> ACTIVITY:
Where does the word "shph" show up in the data? Please find each such line and copy it.

> DATA:
↓

(* ===== verification/Workload.v ===== *)
(** Workload-driven morphology (shph-transport/src/shroud2/workload.rs): the
    tuned profile follows payload sizes, bursts of arrivals and the age of the
    queue, with a minimum dwell between switches.  Durations are nanoseconds. *)
From S2P Require Import Prelude Error Text Primitives Histogram Shroud2.

Record WorkloadConfig := mkWorkloadConfig {
  minimum_dwell : Z;
  burst_gap : Z;
  burst_threshold : Z;
  queue_age_limit : Z;
  use_arrivals : bool;
  use_queue_age : bool
}.

Definition WorkloadConfig_default : WorkloadConfig :=
  mkWorkloadConfig (from_millis 100) (from_millis 5) 8 (from_millis 10) true true.

Definition workload_validate (c : WorkloadConfig) : result unit :=
  if (from_secs 60 <? minimum_dwell c)
     || (burst_gap c =? 0) || (from_secs 1 <? burst_gap c)
     || negb (in_range 2 1024 (burst_threshold c))
     || (queue_age_limit c =? 0) || (from_secs 1 <? queue_age_limit c)
  then Err (Config "invalid workload adaptation bounds") else Ok ().

Inductive WorkloadReason := ByPayload | ByBurst | ByQueueAge.

Record WorkloadMetrics := mkWorkloadMetrics {
  wm_observations : Z;
  wm_switches : Z;
  payload_transitions : Z;
  wm_burst_transitions : Z;
  queue_age_transitions : Z;
  dwell_suppressed : Z;
  burst_length : Z;
  wm_last_reason : option WorkloadReason
}.

Definition WorkloadMetrics_default : WorkloadMetrics := mkWorkloadMetrics 0 0 0 0 0 0 0 None.

#[export] Instance MorphologyProfile_eq_dec : EqDecision MorphologyProfile.
Proof. solve_decision. Defined.

(** [Duration - Duration] panics when the result is negative. *)
Definition duration_sub (a b : Z) : result Z := if b <=? a then Ok (a - b) else Panic.

(** The profile asked for, and why. *)
Definition choose_profile (c : WorkloadConfig) (thresholds : AdaptiveMorphologyConfig) (current : MorphologyProfile)
    (ewma burst age : Z) : MorphologyProfile * WorkloadReason :=
  let choice := (default current (next_profile current ewma thresholds), ByPayload) in
  let choice :=
    if use_arrivals c && (burst_threshold c <=? burst) && (video_enter thresholds <=? ewma)
    then (TunedBulkLab, ByBurst) else choice in
  if use_queue_age c && (queue_age_limit c <=? age) then (TunedLowLatency, ByQueueAge) else choice.
Definition plan_transition (observed : WorkloadMode) (at_ : Z) (e : AdaptiveShroud3) : TransitionPlan :=
  if bool_decide (observed = mode e) then mkTransitionPlan (mode e) None 0 None false
  else if bool_decide (observed = QueuePressure) then mkTransitionPlan observed None 0 (Some PressureReason) false
  else
    let count := if bool_decide (pending_mode e = Some observed) then saturating_add u8_max (pending_count e) 1 else 1 in
    let dwell_elapsed := match last_transition e with
                         | None => true
                         | Some last => minimum_dwell (config e) <=? saturating_sub at_ last
                         end in
    if (transition_confirmations (config e) <=? count) && dwell_elapsed
    then mkTransitionPlan observed None 0 (Some (transition_reason observed)) false
    else mkTransitionPlan (mode e) (Some observed) count None true.

Definition select_joint_shape (c : Shroud3Config) (m : WorkloadMode) (minimum path_mtu : Z) (r : R)
  : result (Z * Z * bool) * R :=
  let profile := config_profile m c in
  let base := align_up minimum (size_quantum profile) in
  let max_wire_size := Z.min path_mtu (saturating_add usize_max minimum (max_padding_bytes c)) in
  let total_weight := weigh_bins base (size_quantum profile) minimum max_wire_size (bins profile) in
  if total_weight =? 0 then (Ok (minimum, 0, true), r)
  else
    let! sample, r := gen_range 0 total_weight r in
    (Ok (pick_bin base (size_quantum profile) minimum max_wire_size (bins profile) sample), r).

Definition bump (x : Z) : Z := saturating_add u64_max x 1.

Definition record (payload_len wire delay burst : Z) (plan : TransitionPlan) (fallback : bool) (m : Shroud3Metrics)
  : Shroud3Metrics := {|
  observations := bump (observations m);
  switches := match plan_reason plan with Some _ => bump (switches m) | None => switches m end;
  burst_transitions :=
    match plan_reason plan with Some BurstDensity => bump (burst_transitions m) | _ => burst_transitions m end;
  window_trend_transitions :=
    match plan_reason plan with Some WindowTrend => bump (window_trend_transitions m) | _ => window_trend_transitions m end;
  queue_pressure_transitions :=
    match plan_reason plan with Some PressureReason => bump (queue_pressure_transitions m) | _ => queue_pressure_transitions m end;
  transition_deferred := saturating_add u64_max (transition_deferred m) (if plan_deferred plan then 1 else 0);
  profile_fallback_frames := if fallback then bump (profile_fallback_frames m) else profile_fallback_frames m;
  metric_burst_length := burst;
  payload_bytes := saturating_add u64_max (payload_bytes m) payload_len;
  wire_bytes := saturating_add u64_max (wire_bytes m) wire;
  padding_bytes := saturating_add u64_max (padding_bytes m) (saturating_sub (saturating_sub wire payload_len) SHROUD3_HEADER_BYTES);
  total_shaping_delay_nanos := saturating_add u128_max (total_shaping_delay_nanos m) delay;
  min_wire_bytes := Some (match min_wire_bytes m with Some c => Z.min c wire | None => wire end);
  max_wire_bytes := Some (match max_wire_bytes m with Some c => Z.max c wire | None => wire end);
  last_reason := match plan_reason plan with Some r => Some r | None => last_reason m end
|}.

(** The writes into the zeroed datagram, up to the padding. *)
Definition write_header (payload : bytes) (minimum payload_len target_len : Z) (datagram : bytes) : result bytes :=
  let? datagram := copy_into datagram 0 2 SHROUD3_MAGIC in
  let? datagram := store datagram 2 SHROUD3_VERSION in
  let? datagram := copy_into datagram 3 5 (be_bytes 2 payload_len) in
  let? datagram := copy_into datagram 5 7 (be_bytes 2 target_len) in
  copy_into datagram SHROUD3_HEADER_BYTES minimum payload.

(** The window after one more sample. *)
Definition observe (payload_len : Z) (o : Observation) (e : AdaptiveShroud3)
  : result (list WindowSample * Z * Z * Z) :=
  let gap := match last_observation e with Some last => Some (observed_at o - last) | None => None end in
  let burst := match gap with
               | Some g => if g <=? burst_gap (config e)
                           then Z.min (saturating_add u32_max (burst_length e) 1) MAX_BURST_LENGTH else 1
               | None => 1
               end in
  let len := Z.min (history_len e + 1) WORKLOAD_WINDOW_CAPACITY in
  let next := (history_next e + 1) mod WORKLOAD_WINDOW_CAPACITY in
  let? h := store (history e) (history_next e) (mkWindowSample payload_len gap) in
  Ok (h, len, next, burst).

(** [encode] up to the point where the state is replaced. *)
Definition encode_step (payload : bytes) (path_mtu : Z) (o : Observation) (e : AdaptiveShroud3)
  : result (bytes * AdaptiveShroud3) :=
  let? minimum := validate_payload_for_path (zlen payload) path_mtu in
  if match last_observation e with Some last => observed_at o <? last | None => false end
  then Err (InvalidArgument "nonmonotonic Shroud 3 observation")
  else
    let? ' (h, len, next, burst) := observe (zlen payload) o e in
    let? window := slice h 0 len in
    let? observed := classify_workload (config e) window burst (queue_age o) in
    let plan := plan_transition observed (observed_at o) e in
    let '(shape, r) := select_joint_shape (config e) (plan_mode plan) minimum path_mtu (rng e) in
    let? ' (target, delay, fallback) := shape in
    let? payload_len := ok_or (try_from u16_max (zlen payload)) (Protocol "Shroud 3 payload length overflow") in
    let? target_len := ok_or (try_from u16_max target) (Protocol "Shroud 3 datagram length overflow") in
    let? datagram := write_header payload minimum payload_len target_len (zreplicate target 0) in
    let? tail := slice_from datagram minimum in
    let '(filled, r) := rng_fill (zlen tail) r in
    match filled with
    | None => Err (Crypto "Shroud 3 padding randomness failed")
    | Some padding =>
        let? datagram := copy_into datagram minimum target padding in
        Ok (datagram, mkAdaptiveShroud3 (config e) r (plan_mode plan) h len next (plan_pending_mode plan)
              (plan_pending_count plan) (Some (observed_at o))
              (match plan_reason plan with Some _ => Some (observed_at o) | None => last_transition e end)
              burst delay (record (zlen payload) target delay burst plan fallback (metrics e)))
    end.
Lemma shroud_payload_no_panic profile padded :
  bytes_ok padded -> no_panic (shroud_payload profile padded) /\
  forall p, shroud_payload profile padded = Ok p -> bytes_ok p.
Proof.
  intros Hb. unfold shroud_payload, SHROUD_LENGTH_PREFIX.
  destruct (Z.ltb_spec (zlen padded) 2) as [|Hl]; [done|].
  destruct padded as [|a [|b rest]]; try (unfold zlen in Hl; simpl in Hl; lia). idx.
  destruct (_ || _) eqn:Hg; [done|]. apply orb_false_iff in Hg as [Hg%Z.ltb_ge _].
  assert (0 <= be_val [a; b]) by (apply be_val_bound; unfold bytes_ok in *; rewrite !Forall_cons in *; naive_solver).
  pose proof (copy_within_front_wipe 2 (2 + be_val [a; b]) (a :: b :: rest)) as W.
  replace (2 + be_val [a; b] - 2) with (be_val [a; b]) in W by lia. rewrite W by lia.
  split; [done|]. intros p [= <-]. auto with bytes.
Qed.

Lemma open_plain_no_panic shroud padding plain :
  bytes_ok plain -> no_panic (open_plain shroud padding plain).
Proof.
  intros Hb. destruct shroud as [profile|]; cbn [open_plain]; [|by apply strip_profile_no_panic].
  destruct (shroud_payload_no_panic profile plain Hb) as [Hn Hok].
  destruct (shroud_payload profile plain); cbn [rbind]; [|done|done].
  apply strip_profile_no_panic. auto.
Qed.
Lemma annihilates p k : 0 <= k -> act annihilator (act p (bit 0)) k = false.
Proof.
  intros Hk. rewrite act_comm. rewrite <- (act_false p k). apply (act_ext p _ _ 0); [|done].
  intros j Hj. by apply annihilates_0.
Qed.

Lemma annihilates_bit j k : 0 <= j < 32 -> 0 <= k -> act annihilator (fun k => bit j (k + 30)) k = false.
Proof.
  intros Hj Hk. destruct (Z.eq_dec j 31) as [->|Hne].
  - rewrite <- (annihilates (chain 31) k Hk). apply (act_ext _ _ _ 0); [|done]. apply chain_top.
  - rewrite <- (annihilates (Times (power (30 - Z.to_nat j)) (chain (Z.to_nat j))) k Hk). apply (act_ext _ _ _ 0); [|done].
    intros i Hi. cbn [act]. rewrite act_power, <- chain_bit by lia. f_equal; lia.
Qed.

(** The top bit of an output: the bits 31, 24, 16 and 27 of its word. *)
Definition top_bit : bits := fun k => xorb (xorb (bit 31 k) (bit 24 k)) (xorb (bit 16 k) (bit 27 k)).

Lemma temper_top x : u32 x -> Z.testbit (temper x) 31 =
  xorb (xorb (Z.testbit x 31) (Z.testbit x 24)) (xorb (Z.testbit x 16) (Z.testbit x 27)).
Proof.
  intros Hx. unfold temper. set (y := Z.lxor x (Z.shiftr x 11)).
  assert (forall j, 0 <= j -> Z.testbit y j = xorb (Z.testbit x j) (Z.testbit x (j + 11))) as Hy.
  { intros j Hj. unfold y. by rewrite Z.lxor_spec, Z.shiftr_spec by lia. }
  set (z := Z.lxor y (Z.land (cast 32 (Z.shiftl y 7)) 0x9d2c5680)).
  assert (forall v n j, 0 <= j < 32 -> Z.testbit (cast 32 (Z.shiftl v n)) j = Z.testbit v (j - n)) as Hc.
  { intros v n j Hj. unfold cast. rewrite Z.mod_pow2_bits_low, Z.shiftl_spec by lia. done. }
  assert (forall j, 0 <= j < 32 -> Z.testbit z j = xorb (Z.testbit y j) (Z.testbit y (j - 7) && Z.testbit 0x9d2c5680 j)) as Hz.
  { intros j Hj. unfold z. by rewrite Z.lxor_spec, Z.land_spec, Hc. }
  assert (u32 z) as Hzu. { apply lxor_u32; [apply lxor_u32; [done|apply shiftr_u32; [lia|done]]|apply land_u32, cast_u32]. }
  set (w := Z.lxor z (Z.land (cast 32 (Z.shiftl z 15)) 0xefc60000)).
  assert (u32 w) as Hwu by (apply lxor_u32; [done|apply land_u32, cast_u32]).
  rewrite Z.lxor_spec, Z.shiftr_spec by lia. rewrite (u32_high w (31 + 18)) by (done || lia). rewrite xorb_false_r.
  unfold w. rewrite Z.lxor_spec, Z.land_spec, Hc, !Hz by lia.
  change (31 - 15) with 16. change (31 - 7) with 24. change (16 - 7) with 9. rewrite !Hy by lia.
  change (Z.testbit 0x9d2c5680 31) with true. change (Z.testbit 0x9d2c5680 16) with false. change (Z.testbit 0xefc60000 31) with true.
  rewrite (u32_high x (31 + 11)), (u32_high x (24 + 11)) by (done || lia). change (16 + 11) with 27.
  rewrite !andb_false_r, !andb_true_r, !xorb_false_r. by destruct (Z.testbit x 31), (Z.testbit x 24), (Z.testbit x 16), (Z.testbit x 27).
Qed.

Lemma annihilates_top k : 0 <= k -> act annihilator (fun k => top_bit (k + 30)) k = false.
Proof.
  intros Hk. unfold top_bit. rewrite !act_xor. by rewrite !annihilates_bit.
Qed.

(** Some top bit among twenty thousand consecutive outputs is clear. *)
Lemma top_bit_clears n : 0 <= n -> exists i, 0 <= i < 20000 /\ Z.testbit (temper (X (n + i))) 31 = false.
Proof.
  intros Hn. destruct (decide (Exists (fun i => Z.testbit (temper (X (n + Z.of_nat i))) 31 = false) (seq 0 (Z.to_nat 20000)))) as [He|Hne].
  - apply Exists_exists in He as (i & Hi%elem_of_seq & E). exists (Z.of_nat i). split; [lia|done].
  - exfalso. rewrite <- Forall_Exists_neg in Hne. rewrite Forall_forall in Hne.
    pose proof (act_constant annihilator true (fun k => top_bit (k + 30)) n) as Hc.
    rewrite annihilates_top in Hc by done. assert (degree annihilator = 19968) as Hd by (vm_compute; reflexivity).
    assert (at_one annihilator = true) as Ha by (vm_compute; reflexivity). rewrite Ha in Hc. cbn [andb] in Hc.
    discriminate Hc. intros k Hk. rewrite Hd in Hk.
    assert (Z.to_nat (k + 30 - n) ∈ seq 0 (Z.to_nat 20000)) as Hin by (apply elem_of_seq; lia).
    specialize (Hne _ Hin). rewrite Z2Nat.id in Hne by lia. replace (n + (k + 30 - n)) with (k + 30) in Hne by lia.
    rewrite temper_top in Hne by (apply HX; lia). by apply not_false_is_true in Hne.
Qed.
End Bits.

(** ** Lemmas: sampling and the shuffle *)

Lemma at_word_ok m : mt_ok m -> exists X, recurs X /\ at_word X (mt_index m) m.
Proof.
  intros [Hst Hi]. destruct (recurrence_exists (state m) Hst) as (X & HX & Hh). exists X. split; [done|].
  exists 0. split; [done|]. split; [done|]. split; [done|lia].
Qed.

Lemma at_word_mt_ok X n m : at_word X n m -> mt_ok m.
Proof. intros (b & _ & [Hst _] & Hi & _). by split. Qed.

Lemma temper_u32 x : u32 x -> u32 (temper x).
Proof.
  intros Hx. unfold temper. repeat (apply lxor_u32 || apply shiftr_u32 || apply land_u32 || apply cast_u32 || lia || done).
Qed.

(** An output whose top bit is clear is small enough for any bound. *)
Lemma clear_top_below y n : u32 y -> Z.testbit y 31 = false -> 1 <= n < 2 ^ 32 -> 0 <= Z.shiftr y (32 - bit_length n) < n.
Proof.
  intros Hy Ht Hn. assert (0 <= Z.log2 n < 32) as Hl by (split; [apply Z.log2_nonneg|apply Z.log2_lt_pow2; lia]).
  unfold bit_length. rewrite (proj2 (Z.eqb_neq n 0)) by lia. split; [apply Z.shiftr_nonneg, Hy|].
  assert (y < 2 ^ 31) as Hlt.
  { destruct (Z.lt_ge_cases y (2 ^ 31)) as [|Hge]; [done|]. assert (Z.log2 y = 31) as Hl2.
    { apply Z.log2_unique; [lia|]. split; [done|]. change (Z.succ 31) with 32. apply Hy. }
    rewrite <- Hl2, Z.bit_log2 in Ht by lia. done. }
  apply (Z.lt_le_trans _ (2 ^ Z.log2 n)); [|apply Z.log2_spec; lia].
  rewrite Z.shiftr_div_pow2 by lia. apply Z.div_lt_upper_bound; [apply Z.pow_pos_nonneg; lia|].
  rewrite <- Z.pow_add_r by lia. by replace (32 - (Z.log2 n + 1) + Z.log2 n) with 31 by lia.
Qed.

Lemma randbelow_loop_ok X ub i fuel n m : recurs X -> at_word X n m -> 0 <= n -> 1 <= ub < 2 ^ 32 -> 0 <= i < Z.of_nat fuel ->
  Z.testbit (temper (X (n + i))) 31 = false ->
  exists v m', randbelow_loop fuel (bit_length ub) ub m = Some (Ok (v, m')) /\ 0 <= v < ub /\ mt_ok m'.
Proof.
  intros HX. revert i n m. induction fuel as [|fuel IH]; intros i n m Hm Hn Hub Hi Ht; [lia|]. cbn [randbelow_loop].
  destruct (next_u32_ok X n m HX Hm) as (m1 & -> & Hm1). pose proof (temper_u32 _ (proj1 (HX n Hn))) as Hy.
  destruct (Z.ltb_spec (Z.shiftr (temper (X n)) (32 - bit_length ub)) ub) as [Hlt|Hge].
  - do 2 eexists. split; [done|]. split; [|by eapply at_word_mt_ok]. split; [apply Z.shiftr_nonneg, Hy|done].
  - destruct (Z.eq_dec i 0) as [->|Hne].
    + rewrite Z.add_0_r in Ht. pose proof (clear_top_below _ ub Hy Ht Hub). lia.
    + apply (IH (i - 1) (n + 1)); [done|lia|done|lia|]. by replace (n + 1 + (i - 1)) with (n + i) by lia.
Qed.

(** The rejection loop of every state ends within the fuel. *)
Lemma randbelow_ok m ub : mt_ok m -> 1 <= ub < 2 ^ 32 ->
  exists v m', randbelow ub m = Some (Ok (v, m')) /\ 0 <= v < ub /\ mt_ok m'.
Proof.
  intros Hm Hub. destruct (at_word_ok m Hm) as (X & HX & Hat). destruct (top_bit_clears X HX (mt_index m)) as (i & Hi & Ht); [apply Hm|].
  unfold randbelow. eapply (randbelow_loop_ok X ub i); [done|done|apply Hm|done| |done]. unfold RANDBELOW_FUEL. rewrite Z2Nat.id by done. done.
Qed.

Lemma swap_ok {A} (l : list A) a b : 0 <= a < zlen l -> 0 <= b < zlen l ->
  exists l', swap l a b = Ok l' /\ Permutation l' l.
Proof.
  intros Ha Hb. unfold swap. destruct (index_ok l a Ha) as (x & -> & Hx). destruct (index_ok l b Hb) as (y & -> & Hy). cbn [rbind].
  rewrite store_insert by done. cbn [rbind]. rewrite store_insert by (by rewrite zlen_insert). eexists. split; [done|].
  by apply Permutation_insert_swap.
Qed.
(* ===== verification/SnapProfile.v ===== *)
(** SNAP path profiles (shph-snap/src/lib.rs): the profile's data, its validation
    and the acyclicity check of its fallback graph.  Parsing JSON and TOML is
    serde's; the standard library's address parser is a parameter. *)
From Stdlib Require Import SpecFloat.
From stdpp Require Import relations.
From S2P Require Import Net.
From S2P Require Import Prelude Error Text Binary64.

Definition PROFILE_VERSION : Z := 1.
Definition MAX_PROFILE_BYTES : Z := 1024 * 1024.
Definition MAX_DIRECT_ENDPOINTS : Z := 16.
Definition MAX_BRIDGES : Z := 32.
Definition MAX_RETRY_ROUNDS : Z := 12.
Definition MAX_RETRY_ATTEMPTS : Z := 1024.

Definition DEFAULT_ADAPTER_ORDER : list string :=
  ["direct-tcp"; "bridge-onion-tcp"; "bridge-tls"; "bridge-ws"; "edge-relay"; "shroud-tcp"; "mesh-dtn-local"; "mule-usb"].
Definition KNOWN_ADAPTERS : list string :=
  ["direct-tcp"; "bridge-onion-tcp"; "bridge-tls"; "bridge-ws"; "shroud-tcp"; "mesh-dtn-local"; "mule-usb"; "edge-relay";
   "quic"; "quic-standard"; "offline-mesh"; "data-mule"].
(* ===== verification/SnapPlan.v ===== *)
(** SNAP plans (shph-snap/src/lib.rs): the deterministic candidate plan of a
    profile, the order of the candidates in every retry round, timeouts,
    back-off and audit records.  serde_json is a parameter. *)
From Stdlib Require Import SpecFloat Sorted.
From S2P Require Import Net.
From S2P Require Import Prelude Ordering Error Text Primitives Binary64.
From S2P Require Import Mt19937 SnapProfile.

(** ** Timeouts and rounds *)

Definition adapter_default_timeout_sec (adapter : string) : option f64 :=
  if one_of ["bridge-ws"; "shroud-tcp"] (to_ascii_lowercase (trim adapter)) then Some (f64_of_u64 12) else None.

Definition attempt_limit (p : RetryPolicy) (candidate_count : Z) : Z :=
  let computed := Z.min usize_max (candidate_count * rounds p) in
  if max_total_attempts p =? 0 then computed else Z.min computed (max_total_attempts p).

(** [ordered_round]; [drawn]: the seed the thread's generator gives when the
    policy has none.  [None]: the shuffle ran out of fuel. *)
Definition ordered_round {A} (p : RetryPolicy) (drawn : Z) (candidates : list A) (round_index : Z) : option (result (list A)) :=
  if zlen candidates <=? 1 then Some (Ok candidates)
  else
    match round_order p with
    | Stable => Some (Ok candidates)
    | Rotate =>
        let offset := saturating_sub round_index 1 mod zlen candidates in
        Some (let? back := slice_from candidates offset in
              let? front := slice candidates 0 offset in
              Ok (back ++ front))
    | Shuffle =>
        let seed := match shuffle_seed p with Some seed => seed | None => drawn end in
        python_seeded_shuffle candidates (cast 64 (seed + round_index))
    end.

Definition backoff_after_round (p : RetryPolicy) (completed_round : Z) (random_unit : f64) : result f64 :=
  if (completed_round =? 0) || (rounds p <=? completed_round) then Ok f64_zero
  else
    let exponent := Z.min (saturating_sub completed_round 1) 31 in
    let base := f64_min (f64_mul (backoff_base_sec p) (f64_of_u64 (2 ^ exponent))) (backoff_max_sec p) in
    if SFeqb (jitter_ratio p) f64_zero then Ok base
    else
      let? unit := f64_clamp random_unit f64_zero f64_one in
      let spread := f64_mul (f64_mul (f64_sub (f64_mul unit (f64_of_u64 2)) f64_one) base) (jitter_ratio p) in
      f64_clamp (f64_add base spread) f64_zero (backoff_max_sec p).

(** ** Candidates *)

Inductive CandidateKind := Direct | Relayed.

Record SnapCandidate := mkCandidate {
  kind : CandidateKind;
  adapter : string;
  transport : string;
  target_host : string;
  target_port : Z;
  source : string;
  priority : Z;
  weight : Z;
  timeout_sec : option f64;
  allowed_fallback : list string;
  edge_label : option string;
  c_route_file : option string;
  tls_enabled : option bool;
  sni : option string;
  c_tls_ca_file : option string;
  c_tls_cert_sha256 : option string;
  c_ws_path : option string;
  c_shroud_profile : option string;
  relay_ip : option string;
  relay_port : option Z;
  c_key_file : option string;
  c_contract : option OperatorServiceContract;
  candidate_id : string;
  insertion_index : Z
}.

Record SnapPlan := mkPlan {
  plan_profile_name : string;
  profile_hash : string;
  plan_peer_alias : string;
  plan_connect_timeout_sec : f64;
  plan_retry_policy : RetryPolicy;
  plan_attempt_limit : Z;
  candidates : list SnapCandidate
}.

(** The candidate of a profile without direct endpoints: the peer itself. *)
Definition default_candidate (peer_host : string) (peer_port : Z) : SnapCandidate :=
  mkCandidate Direct "direct-tcp" "tcp" peer_host peer_port "profile_direct_endpoint" 100 100 None [] None None None None
    None None None None None None None None "" 0.

Definition endpoint_candidate (insertion : Z) (e : DirectEndpoint) : SnapCandidate :=
  mkCandidate Direct (ep_adapter e) (ep_transport e) (ep_ip e) (ep_port e) "profile_direct_endpoint" (ep_priority e) (ep_weight e)
    (ep_timeout_sec e) (ep_allowed_fallback e) None None (if ep_tls_enabled e then Some true else None) (ep_sni e)
    None None None None None None None None "" insertion.

(** Where a bridge leads: an onion bridge to the peer, another one to its edge. *)
Definition bridge_target (edges : list (string * EdgeProfile)) (peer_host : string) (peer_port : Z) (b : Bridge) : string * Z :=
  if bool_decide (br_adapter b = "bridge-onion-tcp") then (peer_host, peer_port)
  else
    match br_edge_label b ≫= (fun label => get_edge label edges) with
    | Some edge => (host edge, edge_port edge)
    | None => (peer_host, peer_port)
    end.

↑

> TASK OUTPUT:
(** Workload-driven morphology (shph-transport/src/shroud2/workload.rs): the
(** SNAP path profiles (shph-snap/src/lib.rs): the profile's data, its validation
(** SNAP plans (shph-snap/src/lib.rs): the deterministic candidate plan of a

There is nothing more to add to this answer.